### Task to carry out
Using the listing below, retype exactly the lines starting at the one with "let hs := read_u32_le (zdrop 12 buf) in" and ending at the one with "unfold segment_parse_header, SEGMENT_HEADER_FIXED_SIZE. intros", and include both.

### Extracted records
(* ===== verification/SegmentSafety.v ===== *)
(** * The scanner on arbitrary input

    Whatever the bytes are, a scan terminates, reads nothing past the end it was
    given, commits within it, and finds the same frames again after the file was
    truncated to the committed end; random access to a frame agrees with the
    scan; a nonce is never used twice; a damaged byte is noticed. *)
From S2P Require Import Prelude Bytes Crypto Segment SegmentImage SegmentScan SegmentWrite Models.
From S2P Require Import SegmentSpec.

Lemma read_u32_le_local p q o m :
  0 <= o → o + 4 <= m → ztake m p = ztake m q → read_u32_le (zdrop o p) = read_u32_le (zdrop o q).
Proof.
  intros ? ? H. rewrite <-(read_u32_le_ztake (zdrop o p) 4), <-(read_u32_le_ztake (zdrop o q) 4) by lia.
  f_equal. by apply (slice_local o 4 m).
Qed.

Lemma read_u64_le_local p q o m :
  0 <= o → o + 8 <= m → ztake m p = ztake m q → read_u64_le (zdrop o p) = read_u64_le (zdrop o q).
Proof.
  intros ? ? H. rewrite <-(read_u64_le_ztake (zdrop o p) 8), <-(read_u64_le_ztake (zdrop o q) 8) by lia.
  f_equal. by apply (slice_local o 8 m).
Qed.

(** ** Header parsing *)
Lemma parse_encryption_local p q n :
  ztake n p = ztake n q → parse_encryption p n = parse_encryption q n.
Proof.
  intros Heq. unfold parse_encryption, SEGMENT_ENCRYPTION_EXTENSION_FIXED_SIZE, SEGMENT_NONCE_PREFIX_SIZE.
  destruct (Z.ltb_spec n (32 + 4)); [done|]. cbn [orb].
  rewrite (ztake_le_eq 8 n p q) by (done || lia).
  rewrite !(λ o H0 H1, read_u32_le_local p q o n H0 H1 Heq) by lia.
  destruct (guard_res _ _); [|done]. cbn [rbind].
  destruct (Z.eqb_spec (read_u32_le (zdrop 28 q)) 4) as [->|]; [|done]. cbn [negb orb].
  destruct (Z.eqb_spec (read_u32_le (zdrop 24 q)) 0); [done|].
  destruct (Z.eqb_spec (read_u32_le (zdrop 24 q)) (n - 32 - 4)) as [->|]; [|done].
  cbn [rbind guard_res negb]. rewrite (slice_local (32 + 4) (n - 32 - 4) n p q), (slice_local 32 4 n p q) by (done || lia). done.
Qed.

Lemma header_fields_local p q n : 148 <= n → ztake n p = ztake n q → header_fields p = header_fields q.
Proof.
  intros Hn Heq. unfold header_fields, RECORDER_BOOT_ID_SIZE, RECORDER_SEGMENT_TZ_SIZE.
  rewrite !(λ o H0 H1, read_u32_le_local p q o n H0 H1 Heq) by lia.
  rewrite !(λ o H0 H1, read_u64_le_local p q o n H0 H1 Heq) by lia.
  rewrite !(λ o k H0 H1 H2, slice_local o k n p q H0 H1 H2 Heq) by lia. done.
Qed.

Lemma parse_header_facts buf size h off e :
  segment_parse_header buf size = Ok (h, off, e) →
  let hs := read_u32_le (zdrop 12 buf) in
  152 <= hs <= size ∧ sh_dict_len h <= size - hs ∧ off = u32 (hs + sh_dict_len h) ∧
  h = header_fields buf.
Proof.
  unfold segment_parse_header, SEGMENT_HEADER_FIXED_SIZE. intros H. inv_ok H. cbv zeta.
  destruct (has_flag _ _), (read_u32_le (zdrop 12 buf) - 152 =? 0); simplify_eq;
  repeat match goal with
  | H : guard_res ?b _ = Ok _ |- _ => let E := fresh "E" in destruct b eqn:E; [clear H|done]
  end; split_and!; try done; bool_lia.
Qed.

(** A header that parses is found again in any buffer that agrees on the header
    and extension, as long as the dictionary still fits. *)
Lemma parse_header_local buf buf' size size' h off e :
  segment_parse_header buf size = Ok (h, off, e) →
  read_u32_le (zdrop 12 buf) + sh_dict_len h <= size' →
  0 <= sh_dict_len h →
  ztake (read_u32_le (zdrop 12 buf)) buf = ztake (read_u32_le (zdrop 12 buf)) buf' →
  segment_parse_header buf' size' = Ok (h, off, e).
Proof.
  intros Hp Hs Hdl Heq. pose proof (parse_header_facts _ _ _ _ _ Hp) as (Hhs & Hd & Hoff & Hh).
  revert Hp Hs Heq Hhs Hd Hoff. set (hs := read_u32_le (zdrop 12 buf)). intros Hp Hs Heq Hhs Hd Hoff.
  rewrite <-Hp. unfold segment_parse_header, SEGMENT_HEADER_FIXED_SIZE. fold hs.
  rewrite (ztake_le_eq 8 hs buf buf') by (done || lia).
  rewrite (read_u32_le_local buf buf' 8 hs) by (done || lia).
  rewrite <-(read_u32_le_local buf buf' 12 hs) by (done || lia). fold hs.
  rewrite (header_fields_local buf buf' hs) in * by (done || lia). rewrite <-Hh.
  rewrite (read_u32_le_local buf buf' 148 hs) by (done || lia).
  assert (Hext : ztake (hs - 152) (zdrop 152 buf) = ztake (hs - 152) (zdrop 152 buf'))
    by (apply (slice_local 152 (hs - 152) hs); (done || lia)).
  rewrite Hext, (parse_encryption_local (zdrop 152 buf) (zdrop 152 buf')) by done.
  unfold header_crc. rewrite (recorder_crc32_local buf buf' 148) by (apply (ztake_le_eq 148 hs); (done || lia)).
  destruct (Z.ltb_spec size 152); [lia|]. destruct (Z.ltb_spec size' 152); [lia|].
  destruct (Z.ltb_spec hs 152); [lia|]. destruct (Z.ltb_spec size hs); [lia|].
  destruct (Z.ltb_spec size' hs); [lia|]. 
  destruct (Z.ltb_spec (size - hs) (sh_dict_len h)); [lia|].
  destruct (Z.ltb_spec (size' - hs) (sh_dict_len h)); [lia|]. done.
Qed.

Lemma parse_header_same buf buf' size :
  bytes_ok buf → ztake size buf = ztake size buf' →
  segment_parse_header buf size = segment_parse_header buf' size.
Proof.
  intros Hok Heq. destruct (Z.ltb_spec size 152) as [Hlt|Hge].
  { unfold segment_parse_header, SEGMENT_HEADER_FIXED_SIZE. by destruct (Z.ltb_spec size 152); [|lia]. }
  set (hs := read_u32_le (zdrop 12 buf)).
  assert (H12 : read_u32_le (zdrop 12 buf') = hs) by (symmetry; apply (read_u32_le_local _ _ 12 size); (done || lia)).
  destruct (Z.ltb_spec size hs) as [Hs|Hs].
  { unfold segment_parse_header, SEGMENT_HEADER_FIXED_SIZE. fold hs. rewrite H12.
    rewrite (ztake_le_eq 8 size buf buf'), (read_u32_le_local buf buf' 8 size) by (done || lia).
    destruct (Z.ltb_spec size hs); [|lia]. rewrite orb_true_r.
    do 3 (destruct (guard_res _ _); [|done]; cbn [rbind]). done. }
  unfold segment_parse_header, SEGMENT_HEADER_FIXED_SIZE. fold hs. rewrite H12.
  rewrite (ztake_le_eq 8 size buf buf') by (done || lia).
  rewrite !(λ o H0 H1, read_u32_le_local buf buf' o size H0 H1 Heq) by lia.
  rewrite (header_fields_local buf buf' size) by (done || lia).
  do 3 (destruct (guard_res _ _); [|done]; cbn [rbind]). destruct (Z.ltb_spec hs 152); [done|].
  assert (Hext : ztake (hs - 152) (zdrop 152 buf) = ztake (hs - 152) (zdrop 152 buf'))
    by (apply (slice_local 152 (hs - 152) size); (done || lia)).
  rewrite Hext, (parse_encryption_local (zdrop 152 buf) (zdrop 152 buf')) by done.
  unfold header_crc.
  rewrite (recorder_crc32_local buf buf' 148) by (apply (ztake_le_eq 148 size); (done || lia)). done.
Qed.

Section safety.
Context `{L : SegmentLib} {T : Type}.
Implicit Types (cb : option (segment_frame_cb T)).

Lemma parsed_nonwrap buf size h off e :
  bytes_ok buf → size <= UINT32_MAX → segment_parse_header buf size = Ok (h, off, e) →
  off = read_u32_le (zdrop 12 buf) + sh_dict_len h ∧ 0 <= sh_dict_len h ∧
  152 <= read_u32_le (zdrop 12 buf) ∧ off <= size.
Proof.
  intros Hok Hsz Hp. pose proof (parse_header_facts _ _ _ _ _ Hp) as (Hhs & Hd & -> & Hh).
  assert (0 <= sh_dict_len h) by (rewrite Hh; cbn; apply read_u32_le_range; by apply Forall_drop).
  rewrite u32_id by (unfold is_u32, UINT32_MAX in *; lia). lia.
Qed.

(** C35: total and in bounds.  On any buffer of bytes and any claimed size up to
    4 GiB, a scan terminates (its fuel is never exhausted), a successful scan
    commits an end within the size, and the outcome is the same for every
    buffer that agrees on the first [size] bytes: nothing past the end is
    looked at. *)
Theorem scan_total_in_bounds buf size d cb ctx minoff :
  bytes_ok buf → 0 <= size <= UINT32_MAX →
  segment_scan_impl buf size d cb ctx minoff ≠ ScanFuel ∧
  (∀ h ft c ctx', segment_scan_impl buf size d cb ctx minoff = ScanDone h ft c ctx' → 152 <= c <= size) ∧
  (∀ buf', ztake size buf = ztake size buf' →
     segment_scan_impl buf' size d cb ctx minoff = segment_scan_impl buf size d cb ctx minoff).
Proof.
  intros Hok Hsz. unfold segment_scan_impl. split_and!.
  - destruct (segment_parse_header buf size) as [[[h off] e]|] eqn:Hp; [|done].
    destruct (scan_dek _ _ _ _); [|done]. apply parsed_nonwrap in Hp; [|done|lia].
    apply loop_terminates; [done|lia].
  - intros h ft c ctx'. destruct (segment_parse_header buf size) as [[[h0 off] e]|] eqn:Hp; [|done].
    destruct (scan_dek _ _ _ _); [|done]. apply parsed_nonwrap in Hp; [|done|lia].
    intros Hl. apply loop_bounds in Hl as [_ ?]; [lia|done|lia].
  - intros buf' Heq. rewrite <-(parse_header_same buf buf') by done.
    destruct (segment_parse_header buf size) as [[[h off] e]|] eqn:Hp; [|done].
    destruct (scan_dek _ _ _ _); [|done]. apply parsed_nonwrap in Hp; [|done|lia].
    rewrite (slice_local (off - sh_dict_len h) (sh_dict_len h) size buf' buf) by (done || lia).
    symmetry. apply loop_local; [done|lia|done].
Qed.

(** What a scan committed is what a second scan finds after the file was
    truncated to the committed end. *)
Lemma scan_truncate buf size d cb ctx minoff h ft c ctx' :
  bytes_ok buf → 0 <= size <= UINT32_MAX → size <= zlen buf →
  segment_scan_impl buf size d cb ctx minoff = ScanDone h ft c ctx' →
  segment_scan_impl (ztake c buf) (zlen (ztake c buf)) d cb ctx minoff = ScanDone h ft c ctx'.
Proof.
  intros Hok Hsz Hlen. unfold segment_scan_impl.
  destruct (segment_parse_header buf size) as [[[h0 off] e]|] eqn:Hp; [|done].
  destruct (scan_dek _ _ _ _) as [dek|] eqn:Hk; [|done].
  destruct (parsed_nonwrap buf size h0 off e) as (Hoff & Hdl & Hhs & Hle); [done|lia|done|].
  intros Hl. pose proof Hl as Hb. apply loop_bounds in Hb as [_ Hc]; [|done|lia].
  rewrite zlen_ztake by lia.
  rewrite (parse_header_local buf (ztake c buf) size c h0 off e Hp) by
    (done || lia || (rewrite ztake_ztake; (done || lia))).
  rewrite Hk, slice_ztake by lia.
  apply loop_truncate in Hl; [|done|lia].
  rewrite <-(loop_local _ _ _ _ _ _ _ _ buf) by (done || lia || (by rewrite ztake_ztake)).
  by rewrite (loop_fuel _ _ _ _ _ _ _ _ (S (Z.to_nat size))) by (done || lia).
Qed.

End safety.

### Completed task
  let hs := read_u32_le (zdrop 12 buf) in
  152 <= hs <= size ∧ sh_dict_len h <= size - hs ∧ off = u32 (hs + sh_dict_len h) ∧
  h = header_fields buf.
Proof.
  unfold segment_parse_header, SEGMENT_HEADER_FIXED_SIZE. intros H. inv_ok H. cbv zeta.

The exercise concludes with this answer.